_EXERCISE DIRECTIONS_
Find the line containing "a statement is" in the records below. Copy exactly that line and each one after it, ending at the line containing "branch of [result]. *)", and nothing more.

_DATA TO EXAMINE_

--

Lemma model_needs_library_and_key_witness :
  init_model true (Some "") (Some "key-of-the-environment") echo_client
    = Some (echo_client "key-of-the-environment").
Proof.
  apply (proj1 (proj2 (proj2 (model_needs_library_and_key true (Some "")
           (Some "key-of-the-environment") echo_client)))
           "key-of-the-environment");
    [reflexivity|reflexivity|reflexivity|discriminate].
Defined.

(** ** The manual entry form *)





Example manual_form_sample :
  manual_data_loop [] sample_form = [permits; excavation].
Proof. vm_compute. reflexivity. Qed.
Lemma call_and_conversion_failures_propagate_witness :
  _serialize_loop (a_serializer ann_of_bad_age) ann_of_bad_age
    [name_record; nickname_record] [] 0 =
    (Ok [("name", VStr "Ann"); ("nickname", VNone)], 0)
  /\ call_unary (UnaryGetter (itemgetter "age")) ann_of_bad_age 0 =
     (Ok (VStr "old"), 0)
  /\ false || negb (is_None (VStr "old" : Val)) = true
  /\ example_int (VStr "old") 0 =
     (Raise (Exn ValueError "invalid literal for int()"), 0)
  /\ Serializer__serialize (a_serializer ann_of_bad_age) ann_of_bad_age
       [name_record; nickname_record; age_record] 0 =
     (Raise (Exn ValueError "invalid literal for int()"), 0).
Proof.
  repeat (split; [reflexivity |]).
  destruct (@call_and_conversion_failures_propagate nat) as [Hengine _].
  destruct (Hengine (a_serializer ann_of_bad_age) ann_of_bad_age
              [name_record; nickname_record] "age"
              (UnaryGetter (itemgetter "age")) (Some (PlainToValue example_int))
              false false
              [] 0 _ 0 _ 0 (Exn ValueError "invalid literal for int()") 0
              eq_refl eq_refl eq_refl) as [_ Hconv].
  exact (Hconv (PlainToValue example_int) (VStr "old") 0
           eq_refl eq_refl eq_refl eq_refl).
Defined.

Lemma context_field_writes_getter_result_witness :
  _serialize_loop (a_serializer foo) foo [] [] 0 = (Ok [], 0)
  /\ Serializer__serialize (a_serializer foo) foo
       [("plus", BinaryGetter get_plus, Some (PlainToValue example_int), true,
         false, true);
        ("minus", BinaryGetter do_minus, None, false, true, true)] 0 =
     (Ok [("plus", VInt 15); ("minus", VInt (-5))], 0).
Proof.
  split; [reflexivity |].
  destruct (@context_field_writes_getter_result nat) as [Hengine _].
  exact (Hengine (a_serializer foo) foo [] "plus" (BinaryGetter get_plus)
           (Some (PlainToValue example_int)) true false
           [("minus", BinaryGetter do_minus, None, false, true, true)]
           0 _ 0 eq_refl).
Defined.

Lemma other_getter_exceptions_propagate_witness :
  _serialize_loop (a_serializer (VList [])) (VList []) [] [] 0 = (Ok [], 0)
  /\ call_unary (UnaryGetter (itemgetter "nickname")) (VList []) 0 =
     (Raise (Exn TypeError "indices must be integers"), 0)
  /\ exn_cls (Exn TypeError "indices must be integers") <> KeyError
  /\ exn_cls (Exn TypeError "indices must be integers") <> AttributeError
  /\ Serializer__serialize (a_serializer (VList [])) (VList [])
       [nickname_record; age_record] 0 =
     (Raise (Exn TypeError "indices must be integers"), 0).
Proof.
  split; [reflexivity | split; [reflexivity |]].
  split; [discriminate | split; [discriminate |]].
  apply (other_getter_exceptions_propagate
           (a_serializer (VList [])) (VList []) [] "nickname"
           (UnaryGetter (itemgetter "nickname")) None false false [age_record]
           0 [] 0 _ 0 eq_refl eq_refl); discriminate.
Defined.
(** * TempCorrModel: temperature correction model for deep-grey-matter MRI parameters

    A shallow embedding of [TempCorrModel_03.04.2025_02_Github.py]: the ingestion
    of the per-case measurement files, the merge with the temperature table, the
    per-(metric, region) linear fit with its analytic confidence intervals, and
    the formatting of the summary records.

    Numbers.  The script computes in IEEE doubles.  The embedding keeps the
    three kinds of double that the script itself distinguishes (a finite
    number, an infinity, NaN) and computes on finite numbers exactly, in the
    reals: rounding error and overflow are outside that model, signed zeros
    are identified.  A quotient of finite numbers with divisor zero is an
    infinity, or NaN when the dividend is zero too, as numpy gives it.  Where
    a statement is about the last digits of a double, the same arithmetic is
    written a second time on the binary64 numbers of the kernel (section
    "The regression in double precision"). *)

From Stdlib Require Import Floats.
From Stdlib Require Import String Ascii List Bool ZArith Reals Lra Lia Permutation.
From Stdlib Require Import DecimalString.
Import ListNotations.

Local Open Scope string_scope.
Local Open Scope list_scope.

(** ** Floating-point values *)

Inductive fval : Type :=
| Finite (v : R)
| Infinite (neg : bool)
| NaN.

Definition isnull (a : fval) : bool :=
  match a with NaN => true | _ => false end.
(** * Filterbank files: the header reader and the sample view of
    [lib/python/filterbank.py], embedded as executable definitions.

    The module reads a header of tagged records, derives the geometry of
    the data region from it and exposes the samples as a two-dimensional
    view addressed by spectrum index or by time.  Python values are
    modelled as follows: ints are [Z] (Python ints do not wrap), floats
    are binary64 primitive floats, byte strings are [list byte], the
    header [dict] is a [gmap string value], exceptions are the [Raise]
    branch of [result]. *)

From Stdlib Require Import ZArith List String Ascii Bool Lia Floats Uint63.
From Stdlib Require Import Strings.Byte.
From stdpp Require Import gmap strings list pretty sorting.

Local Open Scope Z_scope.

(** ** Exceptions and results *)

(** The Python exceptions the module can raise, with the spec's names
    for them in brackets. *)
Inductive exn : Type :=
| NameError (name : string)
| AttributeError (attr : string)
| IOError (msg : string)
| MalformedHeader (name : string)
| TypeMismatch (name : string)
| KeyError (key : string)              (* [UnknownField] *)
| TypeError (msg : string)
| ZeroDivisionError
| NotImplementedError (nbits : Z)      (* [UnsupportedSampleWidth] *)
| ValueError (msg : string)            (* [NotFound] at open *)
| OverflowError.

Inductive result (A : Type) : Type :=
| Ok (a : A)
| Raise (e : exn).
Arguments Ok {A} a.
Arguments Raise {A} e.

#[global] Instance result_ret : MRet result := fun _ a => Ok a.
#[global] Instance result_bind : MBind result := fun _ _ f r =>
  match r with
  | Ok a => f a
  | Raise e => Raise e
  end.

Definition is_ok {A} (r : result A) : bool :=
  match r with Ok _ => true | Raise _ => false end.

(** ** Bytes and fixed-width integers *)

Definition byte_of_Z (z : Z) : byte :=
  match Byte.of_N (Z.to_N (z mod 256)) with
  | Some b => b
  | None => x00
  end.

Definition Z_of_byte (b : byte) : Z := Z.of_N (Byte.to_N b).

(** Little-endian bytes of the low [8 * n] bits of [z]. *)
Fixpoint le_bytes (n : nat) (z : Z) : list byte :=
  match n with
  | O => []
  | S n' => byte_of_Z z :: le_bytes n' (z / 256)
  end.

(** The unsigned value of a little-endian byte string. *)
Fixpoint le_value (bs : list byte) : Z :=
  match bs with
  | [] => 0
  | b :: bs' => Z_of_byte b + 256 * le_value bs'
  end.

(** Two's complement reading of a [w]-bit unsigned value. *)
Definition to_signed (w : Z) (u : Z) : Z :=
  if u <? 2 ^ (w - 1) then u else u - 2 ^ w.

--

_RESULT OF THIS EXERCISE_
    a statement is about the last digits of a double, the same arithmetic is
    written a second time on the binary64 numbers of the kernel (section
    "The regression in double precision"). *)

From Stdlib Require Import Floats.
From Stdlib Require Import String Ascii List Bool ZArith Reals Lra Lia Permutation.
From Stdlib Require Import DecimalString.
Import ListNotations.

Local Open Scope string_scope.
Local Open Scope list_scope.

(** ** Floating-point values *)

Inductive fval : Type :=
| Finite (v : R)
| Infinite (neg : bool)
| NaN.

Definition isnull (a : fval) : bool :=
  match a with NaN => true | _ => false end.
(** * Filterbank files: the header reader and the sample view of
    [lib/python/filterbank.py], embedded as executable definitions.

    The module reads a header of tagged records, derives the geometry of
    the data region from it and exposes the samples as a two-dimensional
    view addressed by spectrum index or by time.  Python values are
    modelled as follows: ints are [Z] (Python ints do not wrap), floats
    are binary64 primitive floats, byte strings are [list byte], the
    header [dict] is a [gmap string value], exceptions are the [Raise]
    branch of [result]. *)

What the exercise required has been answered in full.